FIGURE 1.

RNF168 inhibits HDR and SSA, and depletion of RNF168 can suppress the defects in these HR events caused by BRCA1 silencing. A, shown are three reporters with an I-SceI recognition site, along with each respective DSB repair event that restores GFP⁺: HDR for DR-GFP, SSA for SA-GFP, and Alt-EJ for EJ2-GFP. B, depletion of RNF168 causes an increase in HDR and SSA, but not Alt-EJ. U2OS reporter cell lines were transfected with siRNF168 (pool of four siRNA sequences) prior to co-transfection of siRNF168 and an expression vector for I-SceI. Shown are the frequencies of GFP⁺ cells for each reporter cell line, relative to parallel transfections with a nontargeting siRNA (siCTRL). *, p < 0.0001 (n ≥ 3).
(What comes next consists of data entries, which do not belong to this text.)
(* ===== verification/Quorum.v ===== *)
(** * Quorums over drives

    Models [cmd/erasure-metadata-utils.go], the quorum half of
    [cmd/erasure-metadata.go] and [cmd/erasure-healing-common.go]: how the
    answers of the drives of an erasure set (errors, [xl.meta] contents,
    modification times) are reduced to one answer, and how drives are ordered by
    an erasure distribution. *)

From stdpp Require Import pretty.
From S2P Require Import Prelude Erasure FileInfo.

(** ** Errors *)

Definition errDiskNotFound : error := StorageErr "disk not found".
Definition errFaultyDisk : error := StorageErr "disk is faulty".
Definition errFaultyRemoteDisk : error := StorageErr "remote disk is faulty".
Definition errDiskAccessDenied : error := StorageErr "disk access denied".
Definition errUnformattedDisk : error := StorageErr "unformatted disk found".
Definition errFileNotFound : error := StorageErr "file not found".
Definition errFileVersionNotFound : error := StorageErr "file version not found".
Definition errFileCorrupt : error := StorageErr "file is corrupted".
Definition errLessData : error := StorageErr "less data available than what was requested".
Definition errCorruptedFormat : error := StorageErr "corrupted backend format, specified disk mount has unexpected previous content".
Definition errErasureReadQuorum : error :=
  ErrNew "Read failed. Insufficient number of disks online".
Definition errErasureWriteQuorum : error :=
  ErrNew "Write failed. Insufficient number of disks online".
Definition errInvalidArgument : error := ErrNew "Invalid arguments specified".
Definition errPartSizeZero : error := ErrNew "Part size cannot be zero".
Definition errPartSizeIndex : error := ErrNew "Part index cannot be smaller than 1".

Definition baseIgnoredErrs : list error := [errDiskNotFound; errFaultyDisk; errFaultyRemoteDisk].
Definition objectOpIgnoredErrs : list error :=
  baseIgnoredErrs ++ [errDiskAccessDenied; errUnformattedDisk].

(** [IsErr] and [IsErrIgnored] of [cmd/utils.go]. *)
Definition IsErr (err : option error) (errs : list error) : bool :=
  existsb (fun exactErr => errors_Is err (Some exactErr)) errs.

Definition IsErrIgnored (err : option error) (ignored : list error) : bool := IsErr err ignored.

(** [countErrs] of [cmd/format-erasure.go]. *)
Definition countErrs (errs : list (option error)) (err : option error) : Z :=
  Z.of_nat (count (fun err1 => bool_decide (err1 = err) || errors_Is err1 err) errs).

(** ** Reducing errors *)

Definition count_error (ignored : list error) (m : gmap (option error) nat) (err : option error)
  : gmap (option error) nat :=
  if IsErrIgnored err ignored then m
  else if errors_Is err (Some Canceled) then incr (Some Canceled) m
  else incr err m.

Definition errorCounts (errs : list (option error)) (ignored : list error)
  : gmap (option error) nat :=
  fold_left (count_error ignored) errs ∅.

Definition select_error (acc : nat * option error) (e : option error * nat) : nat * option error :=
  let '(max, maxErr) := acc in
  let '(err, cnt) := e in
  if (max <? cnt)%nat then (cnt, err)
  else if (max =? cnt)%nat && bool_decide (err = None) then (max, err)
  else (max, maxErr).

Section Reduce.
Context `{MapOrder}.

Definition reduceErrs (errs : list (option error)) (ignored : list error) : nat * option error :=
  fold_left select_error (range_map (errorCounts errs ignored)) (0%nat, None).

(** [canceled]: the context is already canceled. *)
Definition reduceQuorumErrs (canceled : bool) (errs : list (option error))
    (ignored : list error) (quorum : Z) (quorumErr : error) : option error :=
  if canceled then Some Canceled
  else
    let '(maxCount, maxErr) := reduceErrs errs ignored in
    if quorum <=? Z.of_nat maxCount then maxErr else Some quorumErr.

Definition reduceReadQuorumErrs (canceled : bool) (errs : list (option error))
    (ignored : list error) (readQuorum : Z) : option error :=
  reduceQuorumErrs canceled errs ignored readQuorum errErasureReadQuorum.

Definition reduceWriteQuorumErrs (canceled : bool) (errs : list (option error))
    (ignored : list error) (writeQuorum : Z) : option error :=
  reduceQuorumErrs canceled errs ignored writeQuorum errErasureWriteQuorum.
End Reduce.

(** The error an entry counts as: nothing when it is ignored. *)
Definition err_key (ignored : list error) (err : option error) : option (option error) :=
  if IsErrIgnored err ignored then None
  else if errors_Is err (Some Canceled) then Some (Some Canceled)
  else Some err.

Definition mult (ignored : list error) (errs : list (option error)) (k : option error) : nat :=
  multiplicity (err_key ignored) errs k.

Lemma errorCounts_tally errs ignored :
  errorCounts errs ignored = fold_left (tally_step (err_key ignored)) errs ∅.
Proof.
  apply fold_left_ext. intros m e. unfold count_error, tally_step, err_key.
  by destruct (IsErrIgnored e ignored), (errors_Is e (Some Canceled)).
Qed.

(** What the selection loop keeps, whatever the order. *)
Definition selected (l : list (option error * nat)) (max : nat) (e : option error) : Prop :=
  Forall (fun x => x.2 <= max)%nat l /\
  (max = 0%nat /\ e = None \/ (e, max) ∈ l) /\
  ((None, max) ∈ l -> e = None).

Lemma select_error_selected l :
  NoDup l.*1 -> Forall (fun x => 0 < x.2)%nat l ->
  let '(max, e) := fold_left select_error l (0%nat, None) in selected l max e.
Proof.
  induction l as [|[err cnt] l IH] using rev_ind; intros Hnd Hpos; simpl.
  { split_and!; [constructor|by left|intros []%elem_of_nil]. }
  rewrite fold_left_app. simpl. rewrite fmap_app in Hnd.
  apply NoDup_app in Hnd as (Hnd & Hdis & _). apply Forall_app in Hpos as [Hpos Hcnt].
  rewrite Forall_singleton in Hcnt. simpl in Hcnt.
  specialize (IH Hnd Hpos). destruct (fold_left select_error l (0%nat, None)) as [max e].
  destruct IH as (Hall & Hin & Hnil). unfold select_error.
  destruct (Nat.ltb_spec max cnt) as [Hlt|Hge].
  { split_and!.
    - apply Forall_app. split; [|by rewrite Forall_singleton].
      eapply Forall_impl; [exact Hall|]. simpl. lia.
    - right. rewrite elem_of_app, list_elem_of_singleton. by right.
    - rewrite elem_of_app, list_elem_of_singleton. intros [Hl|[= <-]]; [|done].
      rewrite Forall_forall in Hall. specialize (Hall _ Hl). simpl in Hall. lia. }
  destruct ((max =? cnt)%nat && bool_decide (err = None)) eqn:E.
  - btrue. apply Nat.eqb_eq in H. apply bool_decide_eq_true in H0. subst.
    split_and!; [apply Forall_app; split; [done|by rewrite Forall_singleton]| |done].
    right. rewrite elem_of_app, list_elem_of_singleton. by right.
  - split_and!.
    + apply Forall_app; split; [done|by rewrite Forall_singleton].
    + destruct Hin as [?|?]; [by left|right]. rewrite elem_of_app. by left.
    + rewrite elem_of_app, list_elem_of_singleton. intros [?|[= <- <-]]; [auto|].
      rewrite Nat.eqb_refl in E. done.
Qed.

Lemma reduceErrs_spec `{MapOrder} errs ignored :
  let '(max, e) := reduceErrs errs ignored in
  (forall k, mult ignored errs k <= max)%nat /\
  (max = 0%nat /\ e = None \/ (0 < max)%nat /\ mult ignored errs e = max) /\
  (mult ignored errs None = max -> e = None).
Proof.
  unfold reduceErrs. set (l := range_map (errorCounts errs ignored)).
  assert (forall k c, (k, c) ∈ l <-> mult ignored errs k = c /\ (0 < c)%nat) as Hl
    by (intros k c; unfold l; rewrite errorCounts_tally; apply elem_of_range_tally).
  pose proof (select_error_selected l (NoDup_range_map _)) as Hsel.
  destruct (fold_left select_error l (0%nat, None)) as [max e].
  destruct Hsel as (Hall & Hin & Hnil).
  { apply Forall_forall. intros [k c] Hk. by apply Hl in Hk as [_ ?]. }
  rewrite Forall_forall in Hall. split_and!.
  - intros k. destruct (decide (mult ignored errs k = 0%nat)); [lia|].
    apply (Hall (k, mult ignored errs k)), Hl. split; [done|lia].
  - destruct Hin as [?|Hin]; [by left|right]. apply Hl in Hin. lia.
  - intros Hm. destruct (decide (max = 0%nat)) as [->|?].
    + destruct Hin as [[_ ?]|Hin]; [done|]. apply Hl in Hin. lia.
    + apply Hnil, Hl. lia.
Qed.

(** With a quorum of at least half of the drives, success is reported exactly
    when a quorum of drives succeeded, in whatever order the map is visited. *)
Lemma reduceQuorumErrs_nil `{MapOrder} errs ignored quorum qerr :
  1 <= quorum -> len errs <= 2 * quorum ->
  reduceQuorumErrs false errs ignored quorum qerr = None <->
  quorum <= Z.of_nat (mult ignored errs None).
Proof.
  intros Hq Hn. unfold reduceQuorumErrs.
  pose proof (reduceErrs_spec errs ignored) as Hspec.
  destruct (reduceErrs errs ignored) as [max e]. destruct Hspec as (Hall & Hin & Hnil).
  destruct (Z.leb_spec quorum (Z.of_nat max)) as [Hle|Hgt].
  - split.
    + intros ->. destruct Hin as [[-> _]|[_ <-]]; [lia|done].
    + intros Hm. apply Hnil. specialize (Hall None).
      destruct Hin as [[? ?]|[? Hmax]]; [lia|]. destruct e as [e|]; [|done].
      pose proof (multiplicity_pair (err_key ignored) errs None (Some e) ltac:(done)).
      unfold mult in *. lia.
  - split; [done|]. specialize (Hall None). lia.
Qed.

(** ** Most common time *)

Definition groupable (nano group k : Z) : bool :=
  negb (k =? nano) &&
  (let diff := sub64 k nano in
   let diff := if diff <? 0 then neg64 diff else diff in
   diff <? group).

Definition count_time (group : Z) (m : gmap Z nat) (t : time) : gmap Z nat :=
  if bool_decide (t = timeSentinel) || time_IsZero t then m
  else
    let nano := time_UnixNano t in
    let m := if 0 <? group
             then map_imap (fun k c => Some (if groupable nano group k then S c else c)) m
             else m in
    incr nano m.

Definition select_time (acc : nat * Z) (e : Z * nat) : nat * Z :=
  let '(maxima, latest) := acc in
  let '(nano, cnt) := e in
  if (cnt <? maxima)%nat then acc
  else if (maxima <? cnt)%nat || (latest <? nano) then (cnt, nano)
  else acc.

Section CommonTime.
Context `{MapOrder}.

Definition commonTimeAndOccurence (times : list time) (group : Z) : time * nat :=
  let timeOccurenceMap := fold_left (count_time group) times ∅ in
  let '(maxima, latest) := fold_left select_time (range_map timeOccurenceMap) (0%nat, 0) in
  (time_Unix_nano latest, maxima).

Definition commonTime (modTimes : list time) : time := (commonTimeAndOccurence modTimes 0).1.
End CommonTime.

(** The key a time counts under when times are not grouped. *)
Definition time_key (t : time) : option Z :=
  if bool_decide (t = timeSentinel) || time_IsZero t then None else Some (time_UnixNano t).

Definition occurrences (times : list time) (nano : Z) : nat := multiplicity time_key times nano.

Lemma count_time_tally times :
  fold_left (count_time 0) times ∅ = fold_left (tally_step time_key) times ∅.
Proof.
  apply fold_left_ext. intros m t. unfold count_time, tally_step, time_key.
  by destruct (bool_decide (t = timeSentinel) || time_IsZero t).
Qed.

Lemma select_time_spec l :
  Forall (fun x => 0 < x.2)%nat l ->
  let '(maxima, latest) := fold_left select_time l (0%nat, 0) in
  (l = [] /\ maxima = 0%nat /\ latest = 0) \/
  ((latest, maxima) ∈ l /\
   forall n c, (n, c) ∈ l -> (c < maxima)%nat \/ (c = maxima /\ n <= latest)).
Proof.
  induction l as [|[n c] l IH] using rev_ind; intros Hpos; simpl; [by left|].
  rewrite fold_left_app. simpl. apply Forall_app in Hpos as [Hpos Hc].
  rewrite Forall_singleton in Hc. simpl in Hc. specialize (IH Hpos).
  destruct (fold_left select_time l (0%nat, 0)) as [maxima latest].
  unfold select_time. destruct IH as [(-> & -> & ->)|[Hin Hall]].
  { destruct (Nat.ltb_spec c 0); [lia|]. destruct (Nat.ltb_spec 0 c); [|lia]. simpl. right.
    setoid_rewrite list_elem_of_singleton. split; [done|]. intros n' c' [= -> ->]. by right. }
  destruct (Nat.ltb_spec c maxima); [|destruct (Nat.ltb_spec maxima c); simpl;
    [|destruct (Z.ltb_spec latest n)]].
  all: right; setoid_rewrite elem_of_app; setoid_rewrite list_elem_of_singleton.
  all: split; [auto|]; intros n' c' [Hl|[= -> ->]]; [apply Hall in Hl|]; lia.
Qed.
Also shown are immunoblot signals for RNF168 and actin for siRNF168- and siCTRL-treated samples. C, depletion of RNF168 suppresses the HDR and SSA defects caused by BRCA1 silencing. U2OS reporter cell lines were treated with siCTRL or siBRCA1, along with (+) or without (−) siRNF168. For all (−) siRNF168 treatments, siCTRL was added to ensure equivalent concentrations of total siRNA. Repair was then analyzed as in B. Shown are the frequencies of GFP⁺ cells for the HDR, SSA, and Alt-EJ reporter cell lines for each siRNA treatment, relative to siCTRL. *, p < 0.0001 for HDR and SSA, p = 0.0025 for Alt-EJ, versus the (−) parallel siRNF168 condition (n ≥ 3).